Wifi networks not showing up

Hi Fred,

are you logged in as “Guest”, you shouldn’t get permission denied if you are the owner of the system (normal user)!.

Are you running any other OS’es than the persistent USB stick on your hard drive?. :smiley:

Both of the above showed nothing missing or broken.
I think it might be the “soft blocked wifi” problem, but I don’t know how to get arround the permission denied.

How do I find out who I am logged in as?

The only Os on the stick is MATE

Try Larry’s suggestion with “sudo”!. :smiley: That maybe why you are getting denied because you didn’t use “sudo”?. :smiley:

Found the blocked device, entered “rfkill unblock 0”

Returned “Permission denied”

I started the terminal with ctrl-alt t
Warning NOOB floundering about

Try this!. :smiley: You must use “sudo” in front of such commands!. :frowning:

Great catch, I am glad I told you exactly what I entered…

Did it right and it returned to the command prompt.

Did a “sudo rfkill list” and it is still blocked…

Are my problems maybe coming from doing the live session and we are beating a dead horse?

Also does just exiting (using the power button top right corner) save all my changes back to the USB stick?

Hi Fred,

first take a look here, I don’t have time to read through it at the moment as I am going offline now and will be back again tomorrow!. :smiley:

https://wiki.ubuntu.com/LiveUsbPendrivePersistent

Will do and will let you know. Thanks

1 Like

I tried reading that post yesterday and got dizzy. For a NOOB it is daunting.

Instead I used Universal USB Installer from http://www.pendrivelinux.com/universal-usb-installer-easy-as-1-2-3/ on my windows system. It was dirt simple.

I have a 250GB drive on its way. My plan is to dual boot on my Compaq nx6325 between MATE and Windows 7 while I learn more about Linux.

Right now it is painfully slow, doesn’t like to exit gracefully and has enough other problems that I don’t want to waste your time on the persistent live trail. So, after I get the drive install both OSes I will get back to you if it still is going sideways.

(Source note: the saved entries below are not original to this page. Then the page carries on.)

(** C1, for a baseline call on which the four [mean_std] computations
    return.  On a fresh detector with [baseline_size >= 1] the baseline
    then becomes defined on the call that brings the history to length
    [baseline_size], and on no other:
    before it [baseline_ready] is false and every mean and standard
    deviation is undefined; on it the detector stores, for each feature,
    the mean and the sample standard deviation of the whole history with
    the value just appended (the standard deviation being 0.0 when that
    history has length 1) and returns a decision with [is_anomaly] false
    and no z-scores; after it the table is the same after every later
    call. *)
Theorem baseline_computed_exactly_once (calls : list call) :
  (n <= List.length calls)%nat ->
  (forall k, mean_std (column k (map snd (firstn n calls))) = Ok (base k)) ->
  (forall j, (j < n)%nat ->
     baseline_ready (state_after bs thr calls j) = false
     /\ stats (state_after bs thr calls j) = Stats.empty)
  /\ (forall block_index features,
        nth_error calls (n - 1) = Some (block_index, features) ->
        nth_error (fst (run calls (init bs thr))) (n - 1)
        = Some (Ok {| Decision.block_index := block_index;
                      Decision.is_anomaly := false;
                      Decision.feature_z_scores := [];
                      Decision.reason :=
                        Text "Baseline just computed; no detection yet" |}))
  /\ (forall j, (n <= j)%nat ->
        baseline_ready (state_after bs thr calls j) = true
        /\ stats (state_after bs thr calls j) = baseline_stats base)
  /\ (forall k,
        List.length (column k (map snd (firstn n calls))) = n
        /\ Statistics.mean (column k (map snd (firstn n calls))) = Ok (fst (base k))
        /\ (1 < bs ->
            Statistics.stdev (column k (map snd (firstn n calls))) = Ok (snd (base k)))
        /\ (bs = 1 -> snd (base k) = Float.zero)).
Proof.
  intros Hlong Hbase.
  assert (Hn : (1 <= n)%nat) by (unfold n; lia).
  split; [|split; [|split]].
  - intros j Hj. unfold state_after.
    apply (run_phases (firstn j calls)).
    + rewrite length_firstn. lia.
    + rewrite length_firstn. lia.
  - intros i f Hnth.
    destruct (nth_error_split calls (n - 1) Hnth) as (l1 & l2 & -> & Hl1).
    rewrite run_app, run_cons. cbn [fst snd].
    rewrite nth_error_app2 by (rewrite run_outcomes_length; lia).
    rewrite run_outcomes_length, Hl1, Nat.sub_diag. cbn [nth_error].
    f_equal.
    pose proof (run_fresh_length l1 bs thr) as Hlen.
    pose proof (run_fresh_size l1 bs thr) as Fb.
    pose proof (run_fresh_history l1 bs thr) as Fh.
    destruct (run_phases l1) as [Hlt _]; [intros; lia|].
    set (s := snd (run l1 (init bs thr))) in *.
    destruct Hlt as [Hr _]; [lia|].
    rewrite (step_baseline i f s base); [reflexivity| |exact Hr|].
    + rewrite Hlen, Fb. unfold n in Hl1. lia.
    + intros k. rewrite Fh. rewrite <- (Hbase k).
      rewrite firstn_app, firstn_all2 by lia.
      replace (n - List.length l1)%nat with 1%nat by lia.
      cbn [firstn]. unfold column. rewrite !map_app. reflexivity.
  - intros j Hj. unfold state_after.
    apply (run_phases (firstn j calls)).
    + intros _ k. rewrite firstn_firstn.
      replace (Nat.min n j) with n by lia. apply Hbase.
    + rewrite length_firstn. lia.
  - intros k. pose proof (Hbase k) as Hk.
    assert (Hcol : List.length (column k (map snd (firstn n calls))) = n).
    { unfold column. rewrite !length_map, length_firstn. lia. }
    destruct (base k) as [m s]. apply mean_std_inv in Hk.
    rewrite Hcol in Hk. destruct Hk as [Hm Hs]. cbn [fst snd].
    split; [exact Hcol|]. split; [exact Hm|].
    destruct (Z.ltb_spec 1 (Z.of_nat n)); unfold n in *; split; intros; try lia; exact Hs.
Qed.

End Baseline.

(** ** The end-to-end scenario *)

Section EndToEnd.

Import AnomalyDetector Run Scenario.

Lemma calibrated_state (z_threshold : Float.float) :
  calibrated z_threshold =
  set_baseline_ready
    (set_stats
       (appended (appended (appended (init 3 z_threshold) (features 2 10 5 0))
                           (features 2 10 5 1))
                 (features 2 10 5 1))
       (baseline_stats baseline))
    true.
Proof. vm_compute. reflexivity. Qed.

Lemma calibrated_scoring (z_threshold : Float.float) :
  Scoring (calibrated z_threshold).
Proof.
  rewrite calibrated_state. repeat split.
  - vm_compute. discriminate.
  - intros []; eexists; eexists; reflexivity.
Qed.

Lemma fourth_z_values (z_threshold : Float.float) (time_delta : Z) :
  time_delta = 0 \/ time_delta = 1 ->
  map (fun k => (Feature.name k,
                 z_value (calibrated z_threshold) (fourth time_delta) k))
      Feature.all
  = Decision.feature_z_scores (fourth_decision time_delta).
Proof.
  rewrite calibrated_state. intros [-> | ->]; vm_compute; reflexivity.
Qed.

(** Nothing exceeds a threshold that is at least |z_zero|. *)
Lemma below_threshold (z_threshold z : Float.float) :
  Float.leb (Float.abs z_zero) z_threshold = true ->
  Float.leb (Float.abs z) (Float.abs z_zero) = true ->
  Float.gtb (Float.abs z) z_threshold = false.
Proof.
  intros Hthr Hz. unfold Float.gtb. apply leb_not_ltb.
  now apply leb_trans with (Float.abs z_zero).
Qed.

(** C2, with the time_delta z-score as the code computes it.  With
    [baseline_size = 3], the third of the three blocks computes the
    baseline: means 2, 10, 5 and 2/3 rounded to binary64 (0.667 to three
    decimals), standard deviation 0 for the three constant features and
    the rounded square root of 1/3 for time_delta.  A fourth block with
    the same num_txs, total_amount and max_amount and with time_delta 0 or
    1 gets z-score 0.0 on the three constant features and a non-zero
    z-score on time_delta (about -1.155 for 0 and 0.577 for 1), and
    [is_anomaly] is false for every [z_threshold] of at least
    1.1547005383792515, the defaults 3.0 and 1.5 among them. *)
Theorem scenario_baseline_and_fourth_block
        (z_threshold : Float.float) (time_delta : Z) :
  time_delta = 0 \/ time_delta = 1 ->
  Float.leb (Float.abs z_zero) z_threshold = true ->
  nth_error (fst (run first_three (init 3 z_threshold))) 2
  = Some (Ok (early_decision 3 "Baseline just computed; no detection yet"))
  /\ stats (calibrated z_threshold) = baseline_stats baseline
  /\ (forall k, mean_std (history (calibrated z_threshold) k) = Ok (baseline k))
  /\ Float.of_Q (2 # 3) = Some two_thirds
  /\ Float.ltb (Float.decimal 6665 4) two_thirds = true
  /\ Float.ltb two_thirds (Float.decimal 6675 4) = true
  /\ fst (process_block 4 (fourth time_delta) (calibrated z_threshold))
     = Ok (fourth_decision time_delta)
  /\ Float.eqb (z_time_delta time_delta) Float.zero = false.
Proof.
  intros Htd Hthr.
  split; [vm_compute; reflexivity|].
  split; [rewrite calibrated_state; reflexivity|].
  split; [rewrite calibrated_state; intros []; vm_compute; reflexivity|].
  split; [vm_compute; reflexivity|].
  split; [vm_compute; reflexivity|].
  split; [vm_compute; reflexivity|].
  split; [|destruct Htd as [-> | ->]; vm_compute; reflexivity].
  rewrite (step_scoring_normal 4 (fourth time_delta) (calibrated z_threshold)
             (calibrated_scoring z_threshold)).
  - cbn [fst]. rewrite (fourth_z_values z_threshold time_delta Htd). reflexivity.
  - rewrite (fourth_z_values z_threshold time_delta Htd).
    replace (AnomalyDetector.z_threshold (calibrated z_threshold))
      with z_threshold by (rewrite calibrated_state; reflexivity).
    unfold anomalous_features, fourth_decision.
    cbn [Decision.feature_z_scores filter snd].
    rewrite (below_threshold z_threshold Float.zero Hthr)
      by (vm_compute; reflexivity).
    rewrite (below_threshold z_threshold (z_time_delta time_delta) Hthr)
      by (destruct Htd as [-> | ->]; vm_compute; reflexivity).
    reflexivity.
Qed.

(** C2 as stated fails: on a fourth block equal to any of the first
    three, the time_delta z-score is not 0.0. *)
Lemma fourth_block_time_delta_z_score_not_zero :
  (fst (process_block 4 (features 2 10 5 1) (calibrated (Float.of_Z 3)))
   = Ok (fourth_decision 1)
   /\ forallb (fun fz => Float.eqb (snd fz) Float.zero)
              (Decision.feature_z_scores (fourth_decision 1)) = false)
  /\ (fst (process_block 4 (features 2 10 5 0) (calibrated (Float.of_Z 3)))
      = Ok (fourth_decision 0)
      /\ forallb (fun fz => Float.eqb (snd fz) Float.zero)
                 (Decision.feature_z_scores (fourth_decision 0)) = false).
Proof. repeat split; vm_compute; reflexivity. Qed.

Lemma scenario_baseline_and_fourth_block_witness :
  (1 = 0 \/ 1 = 1)
  /\ Float.leb (Float.abs z_zero) (Float.decimal 15 1) = true
  /\ fst (process_block 4 (fourth 1) (calibrated (Float.decimal 15 1)))
     = Ok (fourth_decision 1).
Proof.
  split; [right; reflexivity|]. split; [vm_compute; reflexivity|].
  apply (scenario_baseline_and_fourth_block (Float.decimal 15 1) 1).
  - right. reflexivity.
  - vm_compute. reflexivity.
Defined.

End EndToEnd.

(** ** The reason text on a collecting call *)

Section CollectingReason.

Import AnomalyDetector Run Scenario.

(** C6 as stated fails: the reason of a collecting call is not the text
    "insufficient data". *)
Lemma collecting_reason_is_not_insufficient_data :
  ~ (forall block_index features self,
        Z.of_nat (List.length (num_txs_history self)) + 1 < baseline_size self ->
        exists d self',
          process_block block_index features self = (Ok d, self')
          /\ Decision.is_anomaly d = false
          /\ Decision.feature_z_scores d = []
          /\ Decision.reason d = Text "insufficient data").
Proof.
  intros H.
  destruct (H 1 (features 2 10 5 0) (init 3 (Float.of_Z 3)))
    as (d & self' & E & _ & _ & Hreason).
  - cbn. lia.
  - rewrite step_collecting in E by (unfold Collecting; cbn; lia).
    injection E as <- _. discriminate Hreason.
Qed.

End CollectingReason.

(** ** Concrete instances *)

Section Instances.

Import AnomalyDetector Run Scenario.

Lemma collecting_call_returns_not_enough_data_witness :
  Z.of_nat (List.length (num_txs_history (init 3 (Float.of_Z 3)))) + 1
  < baseline_size (init 3 (Float.of_Z 3))
  /\ exists d self',
       process_block 1 (features 2 10 5 0) (init 3 (Float.of_Z 3)) = (Ok d, self')
       /\ Decision.reason d = Text "Not enough data for baseline".
Proof.
  assert (H : Z.of_nat (List.length (num_txs_history (init 3 (Float.of_Z 3)))) + 1
              < baseline_size (init 3 (Float.of_Z 3))) by reflexivity.
  split; [exact H|].
  destruct (collecting_call_returns_not_enough_data
              1 (features 2 10 5 0) (init 3 (Float.of_Z 3)) H)
    as (d & self' & E & _ & _ & _ & R & _).
  exists d, self'. split; assumption.
Defined.

Lemma scoring_flags_anomaly_iff_some_z_exceeds_witness :
  Scoring (calibrated (Float.of_Z 3))
  /\ exists d,
       process_block 4 (fourth 1) (calibrated (Float.of_Z 3))
       = (Ok d, appended (calibrated (Float.of_Z 3)) (fourth 1))
       /\ (Decision.is_anomaly d = true <->
           exists k, Float.gtb (Float.abs (z_value (calibrated (Float.of_Z 3))
                                                   (fourth 1) k))
                               (z_threshold (calibrated (Float.of_Z 3))) = true).
Proof.
  split; [apply calibrated_scoring|].
  destruct (scoring_flags_anomaly_iff_some_z_exceeds
              4 (fourth 1) (calibrated (Float.of_Z 3))
              (calibrated_scoring (Float.of_Z 3)))
    as (d & E & _ & _ & A & _).
  exists d. split; assumption.
Defined.

Lemma negative_time_delta_violates_rule3_witness :
  Float.ltb (Features.time_delta (features 1 10 5 (-1))) Float.zero = true
  /\ Float.leb Float.zero
               (RuleBasedSecurityChecker.min_time_delta
                  RuleBasedSecurityChecker.default) = true
  /\ has_rule 3 (RuleDecision.violations
                   (RuleBasedSecurityChecker.check_rules
                      RuleBasedSecurityChecker.default (features 1 10 5 (-1))))
     = true.
Proof.
  split; [reflexivity|]. split; [reflexivity|].
  apply (negative_time_delta_violates_rule3
           RuleBasedSecurityChecker.default (features 1 10 5 (-1)));
    reflexivity.
Defined.

Lemma check_rules_spec_witness :
  Float.eqb (Features.time_delta (features 1 6000 2500 0)) Float.zero = true
  /\ has_rule 3 (RuleDecision.violations
                   (RuleBasedSecurityChecker.check_rules
                      RuleBasedSecurityChecker.default (features 1 6000 2500 0)))
     = false.
Proof.
  split; [reflexivity|].
  apply (check_rules_spec RuleBasedSecurityChecker.default (features 1 6000 2500 0)).
  reflexivity.
Defined.

Lemma z_score_total_and_guarded_witness :
  Float.gtb sqrt_third Float.zero = true
  /\ _z_score (Float.of_Z 1) (Some two_thirds) (Some sqrt_third)
     = Ok (Float.ieee_div (Float.sub (Float.of_Z 1) two_thirds) sqrt_third).
Proof.
  split; [reflexivity|].
  apply (z_score_total_and_guarded (Float.of_Z 1) two_thirds sqrt_third).
  reflexivity.
Defined.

The nx6325 is an AMD dual core 64bit machine, but can only use about 2.8GB of ram. I am hoping it will give me enough of a test bed to get a good feel for Linux.

Later, Fred

1 Like

Hi Fred,

that link you provided doesn’t do persistence off the cuff, you have to work a little on it and that is why it won’t save anything!.

Get the new drive then we can talk further!. :smiley:

I did the extra work and it remembers some things, but not all things. Before it was starting from a clean install every time.

Yep, the new drive is the plan. Not spinning any more wheels til then. :slight_smile:

1 Like

Got the new drive, cloned my W7 over to it, verified it would boot and discovered somehow Ubuntu has screwed up my wifi and Bluetooth, they are both dead.

Undaunted I charged ahead. Tried to use the Ubuntu installer to partition the drive, but advanced disk management wouldn’t come up.

Dropped back to Windows and did the patitioning there instead. Booted up into Ubuntu, did the install, chose the two update options at the beginning, answered all the questions (location, keyboard). Let it run to completion and tried to shut down. It shut down, but left the power button lit and the sound mute button on.

Held down power til it turned off, restarted and it never made it to the chose which OS. Instead I was greeted by
error attempted to read or write outside of ‘hd0’
entering rescue mode
grub rescue> _

I’m tired and off to bed. Waiting for you to tell me what to try first. So far I am woefully unimpressed. Sort of kike the Mint fiasco I went though a few years back.

Thanks, Fred

Unplug your W7 drive.
Plug your future Ubuntu drive.
Boot the Live USB into install mode.
“Erase disk and install Ubuntu”

If it holds on shutdown after install do the following instead of holding the power button:
MagicSysRq + REISUO ( Explanation here: https://en.wikipedia.org/wiki/Magic_SysRq_key )

And exactly where are my dual boot capabilities?
Are you just trying to verify that it will install, run and WiFi works?

Thanks, Fred

Right, my bad.
Instead of “Erase disk and install Ubuntu” use “Install Ubuntu next to Windows7”

I gave up on anybody answering me hare and started a new topic named

in Help and Support. Which is where I tried that trick and others. Cause I have even bigger problems.

So lets abandon this thread and use that one.